ACTIVITY
Transcribe the data below verbatim from the line with "intros [|i] H;" to the line with "cbn [Gfx.scale Gfx.gcx". Include both of those lines.
PROVIDED RECORDS START
(** The state of [init]: the stars kept by its loops, which the four
    typed arrays hold in order. *)
Lemma glint_init_stars sd p W H st :
  StarGlintAnim.init sd p W H = Some st ->
  exists density stars,
    Js.num (Js.spread StarGlintAnim.getDefaultParams p) "density"
      = Some density /\
    (length stars
       <= Z.to_nat (Zfloor (H / (W / IZR (Zfloor density))))
          * Z.to_nat (Zfloor density))%nat /\
    StarGlintAnim.params st = Js.spread StarGlintAnim.getDefaultParams p /\
    StarGlintAnim.cellW st = W / IZR (Zfloor density) /\
    StarGlintAnim.count st = length stars /\
    forall i s, stars !! i = Some s ->
      StarGlintAnim.sx st !! i = Some (StarGlintAnim.starX s) /\
      StarGlintAnim.sy st !! i = Some (StarGlintAnim.starY s) /\
      StarGlintAnim.sd st !! i = Some (StarGlintAnim.starD s) /\
      StarGlintAnim.sPhase st !! i = Some (StarGlintAnim.starPhase s).
Proof.
  unfold StarGlintAnim.init. cbv zeta. intros E.
  destruct (Js.num _ "density") as [density|]; [|discriminate].
  destruct (Js.num _ "jitter") as [jitter|]; [|discriminate].
  cbn [mbind option_bind] in E.
  destruct (Js.div W _) as [cellW|] eqn:EcellW; [|discriminate].
  apply div_inv in EcellW as [_ ->].
  cbn [mbind option_bind] in E.
  destruct (Js.div H _) as [quot|] eqn:Equot; [|discriminate].
  apply div_inv in Equot as [_ ->].
  cbn [mbind option_bind] in E.
  destruct (Js.for_loop _ _) as [stars|] eqn:Estars; [|discriminate].
  cbn [mbind option_bind] in E.
  destruct (Js.float32Array _ (map StarGlintAnim.starX stars))
    as [ax|] eqn:Eax; [|discriminate].
  destruct (Js.float32Array _ (map StarGlintAnim.starY stars))
    as [ay|] eqn:Eay; [|discriminate].
  destruct (Js.float32Array _ (map StarGlintAnim.starD stars))
    as [ad|] eqn:Ead; [|discriminate].
  destruct (Js.float32Array _ (map StarGlintAnim.starPhase stars))
    as [ap|] eqn:Eap; [|discriminate].
  cbn [mbind option_bind] in E. apply (inj Some) in E. subst st.
  exists density, stars.
  cbn [StarGlintAnim.params StarGlintAnim.cellW StarGlintAnim.count
       StarGlintAnim.sx StarGlintAnim.sy StarGlintAnim.sd
       StarGlintAnim.sPhase].
  split; [reflexivity|]. split.
  - apply (for_loop_length_le _ (Z.to_nat (Zfloor density))) in Estars;
      [exact Estars|].
    intros r o _ Eo.
    apply (for_loop_length_le _ 1) in Eo; [lia|].
    intros c o' _ Eo'.
    destruct (sampleBilinear _ _ _ _ _); [|discriminate].
    cbn [mbind option_bind] in Eo'.
    destruct (Js.geb _ 0.3); apply (inj Some) in Eo'; subst o'; cbn; lia.
  - repeat (split; [reflexivity|]).
    intros i s Hs.
    rewrite (float32Array_read _ _ stars ax i s Eax Hs),
      (float32Array_read _ _ stars ay i s Eay Hs),
      (float32Array_read _ _ stars ad i s Ead Hs),
      (float32Array_read _ _ stars ap i s Eap Hs).
    auto.
Qed.

(** X20. Every frame of a state built by [init] of Star Glint can be drawn,
    whatever the time: the reads of the typed arrays stay inside them.
    A frame has at most one glyph per lattice cell; every glyph sits on
    a stored star, so the glyphs do not move between frames, and has a
    size of at least 0.5. *)
Theorem glint_frames_sit_on_stars sd p W H density st :
  numeric_params p ->
  Js.num (Js.spread StarGlintAnim.getDefaultParams p) "density"
    = Some density ->
  StarGlintAnim.init sd p W H = Some st ->
  forall t, exists out,
    StarGlintAnim.drawFrame st t = Some out /\
    (length (Gfx.prims out)
       <= Z.to_nat (Zfloor (H / (W / IZR (Zfloor density))))
          * Z.to_nat (Zfloor density))%nat /\
    forall g, In g (Gfx.prims out) ->
      0.5 <= Gfx.scale g /\
      exists i, (i < StarGlintAnim.count st)%nat /\
        StarGlintAnim.sx st !! i = Some (Gfx.gcx g) /\
        StarGlintAnim.sy st !! i = Some (Gfx.gcy g).
Proof.
  intros Hp Edensity Hinit t.
  destruct (glint_init_stars sd p W H st Hinit)
    as (d & stars & Ed & Hlen & Eparams & EcellW & Ecount & Hread).
  rewrite Edensity in Ed. apply (inj Some) in Ed. subst d.
  unfold StarGlintAnim.drawFrame. rewrite Eparams, Ecount, EcellW.
  read_numeric Hp.
  match goal with
  | Escale : Js.num _ "scale" = Some ?ms,
    Esharp : Js.num _ "sharpness" = Some ?sh,
    Espeed : Js.num _ "speed" = Some ?sp
    |- context [Js.for_loop (length stars) ?body] =>
      rewrite (for_loop_stored stars
                 (drawStar ms sh sp (W / IZR (Zfloor density)) t) body);
      [ set (draw := drawStar ms sh sp (W / IZR (Zfloor density)) t) |]
  end.
  - cbn [mbind option_bind]. eexists. split; [reflexivity|].
    cbn [Gfx.prims].
    assert (Hone : forall s, (length (draw s) <= 1)%nat).
    { intros s. unfold draw, drawStar. cbv zeta.
      destruct (Js.ltb _ _); cbn; lia. }
    split.
    + etransitivity; [|exact Hlen]. clear -Hone.
      induction stars as [|s stars IH]; [cbn; lia|].
      cbn [flat_map]. rewrite length_app. specialize (Hone s).
      cbn [length]. lia.
    + intros g Hg. apply in_flat_map in Hg as (s & Hs & Hg).
      apply In_nth_error in Hs as [i Hi].
      assert (His : stars !! i = Some s).
      { revert i Hi. clear. induction stars as [|x l IH]; intros [|i] H;
          try discriminate; cbn in *; auto. }
      destruct (Hread i s His) as (Hx & Hy & _).
      unfold draw, drawStar in Hg. cbv zeta in Hg.
      destruct (Js.ltb _ 0.5) eqn:Ecut; [destruct Hg|].
      destruct Hg as [<-|[]]. apply ltb_false in Ecut.
      cbn [Gfx.scale Gfx.gcx Gfx.gcy]. split; [exact Ecut|].
      exists i. split; [|auto].
      apply lookup_lt_Some in His. exact His.
  - intros i s Hs. destruct (Hread i s Hs) as (-> & -> & -> & ->).
    cbn [mbind option_bind]. unfold drawStar. cbv zeta.
    destruct (Js.ltb _ _); reflexivity.
Qed.

Lemma glint_frames_sit_on_stars_witness :
  exists st,
    StarGlintAnim.init black1 ∅ 1000 1000 = Some st /\
    forall t, exists out,
      StarGlintAnim.drawFrame st t = Some out /\
      (length (Gfx.prims out)
         <= Z.to_nat (Zfloor (1000 / (1000 / IZR (Zfloor 80))))
            * Z.to_nat (Zfloor 80))%nat /\
      forall g, In g (Gfx.prims out) ->
        0.5 <= Gfx.scale g /\
        exists i, (i < StarGlintAnim.count st)%nat /\
          StarGlintAnim.sx st !! i = Some (Gfx.gcx g) /\
          StarGlintAnim.sy st !! i = Some (Gfx.gcy g).
Proof.
  destruct (glint_init_defaults black1 (single_wf 0) (le_n 1) (le_n 1)
              1000 1000 ltac:(lra) ltac:(lra)) as [st Est].
  exists st. split; [exact Est|].
  apply (glint_frames_sit_on_stars black1 ∅ 1000 1000 80 st
           numeric_params_empty); [|exact Est].
  unfold Js.num. rewrite spread_lookup, lookup_empty. reflexivity.
Defined.

End GlintFrames.

(* ================================================================== *)
(** * Part IV: the parameter objects of the entry points *)
(* ================================================================== *)

Section Overrides.
Local Open Scope R_scope.
Import MathUtils Spec SvgSampler Layout.

(** ** What each entry point computes from the spread

    The values an entry point works with are those of the caller's object
    spread over the defaults; its result is the explicit function of
    these values that is given here. *)

Lemma vertical_generate_reads sd p W H out :
  VerticalLines.generate sd p W H = Some out ->
  let merged := Js.spread VerticalLines.getDefaultParams p in
  exists minStroke maxStroke maxLength minLength rows,
    Js.num merged "minStroke" = Some minStroke /\
    Js.num merged "maxStroke" = Some maxStroke /\
    Js.num merged "maxLength" = Some maxLength /\
    Js.num merged "minLength" = Some minLength /\
    Js.nullish p "rows" (INR (SvgSampler.rows sd)) = Some rows /\
    merged !! "color" = Some (Gfx.pathStroke out) /\
    Gfx.strokeWidth out = (minStroke + maxStroke) / 2 /\
    let cx := fun c : nat =>
      INR c * (W / INR (cols sd)) + W / INR (cols sd) / 2 in
    Js.for_loop (cols sd) (fun c =>
      verticalBars sd minLength (Rmax maxLength minLength) rows (H / rows)
        0.5 c
      ≫= fun ps =>
        Some (map (fun q => Gfx.Segment (cx c) (fst q) (cx c) (snd q)) ps))
    = Some (Gfx.pathD out).
Proof.
  unfold VerticalLines.generate. cbv zeta. intros E.
  destruct (Js.num _ "minStroke") as [minStroke|]; [|discriminate].
  destruct (Js.num _ "maxStroke") as [maxStroke|]; [|discriminate].
  destruct (Js.num _ "maxLength") as [maxLength|]; [|discriminate].
  destruct (Js.num _ "minLength") as [minLength|]; [|discriminate].
  cbn [mbind option_bind] in E.
  destruct (_ !! "color") as [color|]; [|discriminate].
  cbn [mbind option_bind] in E.
  destruct (Js.nullish _ "rows" _) as [rows|]; [|discriminate].
  cbn [mbind option_bind] in E.
  rewrite vertical_generate_loop in E.
  match type of E with
  | ?loop ≫= _ = _ => destruct loop as [pathD|] eqn:Eloop; [|discriminate]
  end.
  cbn [mbind option_bind] in E. apply (inj Some) in E. subst out.
  exists minStroke, maxStroke, maxLength, minLength, rows.
  cbn [Gfx.pathStroke Gfx.strokeWidth Gfx.pathD].
  repeat (split; [reflexivity|]). exact Eloop.
Qed.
PROVIDED RECORDS END
OUTPUT FOR THIS TASK
      { revert i Hi. clear. induction stars as [|x l IH]; intros [|i] H;
          try discriminate; cbn in *; auto. }
      destruct (Hread i s His) as (Hx & Hy & _).
      unfold draw, drawStar in Hg. cbv zeta in Hg.
      destruct (Js.ltb _ 0.5) eqn:Ecut; [destruct Hg|].
      destruct Hg as [<-|[]]. apply ltb_false in Ecut.
      cbn [Gfx.scale Gfx.gcx Gfx.gcy]. split; [exact Ecut|].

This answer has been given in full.